Supplied records Start Marker
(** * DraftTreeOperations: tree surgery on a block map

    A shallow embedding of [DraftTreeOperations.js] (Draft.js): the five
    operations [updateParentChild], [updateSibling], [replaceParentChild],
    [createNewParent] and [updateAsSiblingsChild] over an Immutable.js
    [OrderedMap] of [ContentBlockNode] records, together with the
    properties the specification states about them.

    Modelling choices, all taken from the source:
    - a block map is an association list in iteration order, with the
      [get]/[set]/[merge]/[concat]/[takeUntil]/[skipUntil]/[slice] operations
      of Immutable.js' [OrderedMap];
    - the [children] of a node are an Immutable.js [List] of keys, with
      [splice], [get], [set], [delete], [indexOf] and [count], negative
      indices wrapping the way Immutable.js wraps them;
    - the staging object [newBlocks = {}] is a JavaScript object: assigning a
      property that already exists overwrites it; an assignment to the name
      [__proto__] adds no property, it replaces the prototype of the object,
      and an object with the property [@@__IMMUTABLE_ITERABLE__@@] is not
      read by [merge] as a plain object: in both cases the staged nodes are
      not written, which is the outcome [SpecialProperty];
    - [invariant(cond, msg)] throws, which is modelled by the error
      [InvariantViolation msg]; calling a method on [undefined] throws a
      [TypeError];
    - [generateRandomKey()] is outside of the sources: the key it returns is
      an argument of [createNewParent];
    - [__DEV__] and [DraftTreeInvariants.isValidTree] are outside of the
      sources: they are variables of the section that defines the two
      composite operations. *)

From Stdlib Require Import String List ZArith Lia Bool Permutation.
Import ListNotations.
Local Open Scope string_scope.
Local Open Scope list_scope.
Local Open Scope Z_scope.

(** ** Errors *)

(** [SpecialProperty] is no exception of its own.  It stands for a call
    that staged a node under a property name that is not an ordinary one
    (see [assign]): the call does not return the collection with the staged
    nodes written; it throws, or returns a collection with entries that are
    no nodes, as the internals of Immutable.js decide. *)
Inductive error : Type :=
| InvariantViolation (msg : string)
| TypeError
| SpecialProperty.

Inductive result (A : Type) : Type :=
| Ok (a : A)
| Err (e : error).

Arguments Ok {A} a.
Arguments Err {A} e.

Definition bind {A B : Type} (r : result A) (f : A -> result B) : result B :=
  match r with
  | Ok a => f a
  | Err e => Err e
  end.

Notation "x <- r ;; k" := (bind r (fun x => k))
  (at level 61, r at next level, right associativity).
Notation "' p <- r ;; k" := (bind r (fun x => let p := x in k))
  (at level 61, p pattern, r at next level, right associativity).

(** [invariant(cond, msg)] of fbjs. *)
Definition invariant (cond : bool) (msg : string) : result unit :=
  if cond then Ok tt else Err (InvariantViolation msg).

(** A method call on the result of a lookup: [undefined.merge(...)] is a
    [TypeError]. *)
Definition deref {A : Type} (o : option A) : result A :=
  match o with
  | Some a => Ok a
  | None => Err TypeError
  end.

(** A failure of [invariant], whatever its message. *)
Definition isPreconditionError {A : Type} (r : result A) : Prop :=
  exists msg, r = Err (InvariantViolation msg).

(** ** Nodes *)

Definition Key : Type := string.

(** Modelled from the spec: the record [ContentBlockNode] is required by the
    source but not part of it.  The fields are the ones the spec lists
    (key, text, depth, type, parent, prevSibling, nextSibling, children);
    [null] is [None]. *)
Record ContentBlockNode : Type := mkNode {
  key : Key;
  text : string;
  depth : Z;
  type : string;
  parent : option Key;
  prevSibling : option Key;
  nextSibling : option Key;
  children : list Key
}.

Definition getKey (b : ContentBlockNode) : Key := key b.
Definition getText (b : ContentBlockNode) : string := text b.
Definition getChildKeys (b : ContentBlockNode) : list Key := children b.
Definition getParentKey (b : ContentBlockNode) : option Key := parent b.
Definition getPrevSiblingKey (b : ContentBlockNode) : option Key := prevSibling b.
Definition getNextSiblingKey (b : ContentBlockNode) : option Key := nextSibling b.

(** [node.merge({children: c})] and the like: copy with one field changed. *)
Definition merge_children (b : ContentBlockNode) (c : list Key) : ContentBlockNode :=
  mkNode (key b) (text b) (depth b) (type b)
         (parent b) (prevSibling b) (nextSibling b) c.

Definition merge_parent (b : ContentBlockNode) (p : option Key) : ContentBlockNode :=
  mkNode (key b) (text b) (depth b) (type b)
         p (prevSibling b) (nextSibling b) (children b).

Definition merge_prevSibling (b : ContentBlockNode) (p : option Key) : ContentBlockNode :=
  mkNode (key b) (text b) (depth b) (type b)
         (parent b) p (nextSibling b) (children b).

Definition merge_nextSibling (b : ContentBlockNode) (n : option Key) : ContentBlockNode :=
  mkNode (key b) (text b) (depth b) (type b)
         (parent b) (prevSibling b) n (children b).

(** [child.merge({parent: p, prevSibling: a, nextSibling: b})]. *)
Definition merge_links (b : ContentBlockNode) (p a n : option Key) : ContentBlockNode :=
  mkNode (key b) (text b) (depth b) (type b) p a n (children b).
Supplied records End Marker
**Prompt:** Give an exact copy of the lines above from the line with "[OrderedMap] of [ContentBlockNode]" up to and including the line with "composite operations. *)", and leave everything else out.

**Answer for this exercise:**
    [OrderedMap] of [ContentBlockNode] records, together with the
    properties the specification states about them.

    Modelling choices, all taken from the source:
    - a block map is an association list in iteration order, with the
      [get]/[set]/[merge]/[concat]/[takeUntil]/[skipUntil]/[slice] operations
      of Immutable.js' [OrderedMap];
    - the [children] of a node are an Immutable.js [List] of keys, with
      [splice], [get], [set], [delete], [indexOf] and [count], negative
      indices wrapping the way Immutable.js wraps them;
    - the staging object [newBlocks = {}] is a JavaScript object: assigning a
      property that already exists overwrites it; an assignment to the name
      [__proto__] adds no property, it replaces the prototype of the object,
      and an object with the property [@@__IMMUTABLE_ITERABLE__@@] is not
      read by [merge] as a plain object: in both cases the staged nodes are
      not written, which is the outcome [SpecialProperty];
    - [invariant(cond, msg)] throws, which is modelled by the error
      [InvariantViolation msg]; calling a method on [undefined] throws a
      [TypeError];
    - [generateRandomKey()] is outside of the sources: the key it returns is
      an argument of [createNewParent];
    - [__DEV__] and [DraftTreeInvariants.isValidTree] are outside of the
      sources: they are variables of the section that defines the two
      composite operations. *)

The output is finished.